++++ Task data ++++
(* ===== verification/ScriptNet.v ===== *)
(** * A concrete network and process table

    The scripted kernel of [ScriptKernel.v] with sockets and processes: it shows
    that the laws of [NetLaws] can hold, and runs the main program. *)
From S2P Require Import Prelude.
From S2P Require Import CLib.
From S2P Require Import Kernel.
From S2P Require Import ScriptKernel.
From S2P Require Import Server.

Definition set_clients (n : nat) (w : script) : script :=
  Script (sc_view w) (sc_next w) (sc_modes w) (sc_sends w) (sc_recvs w) (sc_files w)
    n (sc_zombies w).
Definition set_zombies (n : nat) (w : script) : script :=
  Script (sc_view w) (sc_next w) (sc_modes w) (sc_sends w) (sc_recvs w) (sc_files w)
    (sc_clients w) n.

(** A new descriptor, without contents. *)
Definition script_opens (w : script) : sysret * script :=
  let fd := sc_next w in
  if decide (0 <= fd ∧ kv_fds (sc_view w) !! fd = None)
  then (SysOk fd, bump (with_view (set_fds (<[fd := []]> (kv_fds (sc_view w))) (sc_view w)) w))
  else (SysErr EMFILE, w).

Definition script_accept (fd : Z) (w : script) : sysret * script :=
  match sc_clients w with
  | O => (SysErr EINTR, w)
  | S n => script_opens (set_clients n w)
  end.

(** The child of [fork] is counted as exited at once. *)
Definition script_fork (w : script) : sysret * script * script :=
  (SysOk 4242, set_zombies (S (sc_zombies w)) w, w).

Definition script_waitpid (w : script) : sysret * script :=
  match sc_zombies w with
  | O => (SysErr 10, w)
  | S n => (SysOk 4242, set_zombies n w)
  end.

#[export] Instance script_net : Net script := {|
  k_inet_pton s := if decide (s = lit "127.0.0.1") then Some 16777343 else None;
  k_socket _ _ _ := script_opens;
  k_open _ _ := script_opens;
  k_bind _ _ w := (SysOk 0, w);
  k_listen _ _ w := (SysOk 0, w);
  k_accept := script_accept;
  k_setsockopt _ _ _ _ w := (SysOk 0, w);
  k_sigaction _ _ w := (SysOk 0, w);
  k_fork := script_fork;
  k_waitpid := script_waitpid;
  k_zombies := sc_zombies
|}.

Lemma script_opens_spec w r w' : script_opens w = (r, w') → opens_fd w r w'.
Proof.
  unfold script_opens. case_decide as H; intros [= <- <-]; [|done]. simpl. destruct H. eauto.
Qed.

#[export] Instance script_net_laws : NetLaws script.
Proof.
  split; simpl.
  - intros _ _ _. apply script_opens_spec.
  - intros _ _. apply script_opens_spec.
  - intros fd w r w'. unfold script_accept. destruct (sc_clients w) as [|n]; [by intros [= <- <-]|].
    intros H%script_opens_spec. exact H.
  - by intros fd a w r w' [= <- <-].
  - by intros fd n w r w' [= <- <-].
  - by intros fd level name t w r w' [= <- <-].
  - by intros w r w' child [= <- <- <-].
  - by intros signum act w r w' [= <- <-].
  - intros w r w'. unfold script_waitpid. destruct (sc_zombies w) as [|n] eqn:E; intros [= <- <-]; [done|].
    split; [done|]. simpl. split_and!; [lia|lia|done].
Qed.

(** A process with [clients] waiting. *)
Definition boot_net (clients : nat) (recvs : list (list byte + Z))
    (files : list (list byte * (Z * list byte + Z))) : proc script :=
  Proc 0 (set_clients clients (p_kernel (boot [] recvs files))).

(** ** A network that never fails *)
Definition fresh_fd (fds : gmap Z (list byte)) : Z :=
  Z.of_N (fresh (set_map Z.to_N (dom fds) : gset N)).

Lemma fresh_fd_spec fds : 0 <= fresh_fd fds ∧ fds !! fresh_fd fds = None.
Proof.
  split; [apply N2Z.is_nonneg|]. apply not_elem_of_dom. unfold fresh_fd. intros Hin.
  apply (is_fresh (set_map Z.to_N (dom fds) : gset N)). apply elem_of_map.
  eexists. split; [|exact Hin]. by rewrite N2Z.id.
Qed.

Definition calm_opens (w : calm) : sysret * calm :=
  let v := k_view w in
  let fd := fresh_fd (kv_fds v) in
  (SysOk fd, Calm (with_view (set_fds (<[fd := []]> (kv_fds v)) v) (calm_script w))).
Definition calm_fork (w : calm) : sysret * calm * calm :=
  let '(r, p, child) := script_fork (calm_script w) in (r, Calm p, Calm child).

#[export] Instance calm_net : Net calm := {|
  k_inet_pton := k_inet_pton (W := script);
  k_socket _ _ _ := calm_opens;
  k_open _ _ := calm_opens;
  k_bind _ _ w := (SysOk 0, w);
  k_listen _ _ w := (SysOk 0, w);
  k_accept _ := calm_opens;
  k_setsockopt _ _ _ _ w := (SysOk 0, w);
  k_sigaction _ _ w := (SysOk 0, w);
  k_fork := calm_fork;
  k_waitpid w := let '(r, w) := script_waitpid (calm_script w) in (r, Calm w);
  k_zombies w := sc_zombies (calm_script w)
|}.

Lemma calm_opens_spec w r w' : calm_opens w = (r, w') → opens_fd w r w'.
Proof.
  intros [= <- <-]. simpl. destruct (fresh_fd_spec (kv_fds (k_view w))). split_and!; [done|done|].
  by eexists.
Qed.

#[export] Instance calm_net_laws : NetLaws calm.
Proof.
  split; simpl.
  - intros _ _ _. apply calm_opens_spec.
  - intros _ _. apply calm_opens_spec.
  - intros _. apply calm_opens_spec.
  - by intros fd a w r w' [= <- <-].
  - by intros fd n w r w' [= <- <-].
  - by intros fd level name t w r w' [= <- <-].
  - by intros w r w' child [= <- <- <-].
  - by intros signum act w r w' [= <- <-].
  - intros w r w'. destruct (script_waitpid (calm_script w)) as [s w1] eqn:E. intros [= <- <-].
    exact (waitpid_law _ _ _ E).
Qed.

Lemma calm_obliging root : obliging calm root.
Proof. split; try done; intros; simpl; apply Z.nlt_ge, fresh_fd_spec. Qed.
Lemma calm_welcoming : welcoming calm.
Proof. split; try done; intros; simpl; apply Z.nlt_ge, fresh_fd_spec. Qed.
++++
Your answer must be the data above, copied exactly from its first line through the line containing "Definition set_zombies (n", and nothing more.

(* ===== verification/ScriptNet.v ===== *)
(** * A concrete network and process table

    The scripted kernel of [ScriptKernel.v] with sockets and processes: it shows
    that the laws of [NetLaws] can hold, and runs the main program. *)
From S2P Require Import Prelude.
From S2P Require Import CLib.
From S2P Require Import Kernel.
From S2P Require Import ScriptKernel.
From S2P Require Import Server.

Definition set_clients (n : nat) (w : script) : script :=
  Script (sc_view w) (sc_next w) (sc_modes w) (sc_sends w) (sc_recvs w) (sc_files w)
    n (sc_zombies w).
Definition set_zombies (n : nat) (w : script) : script :=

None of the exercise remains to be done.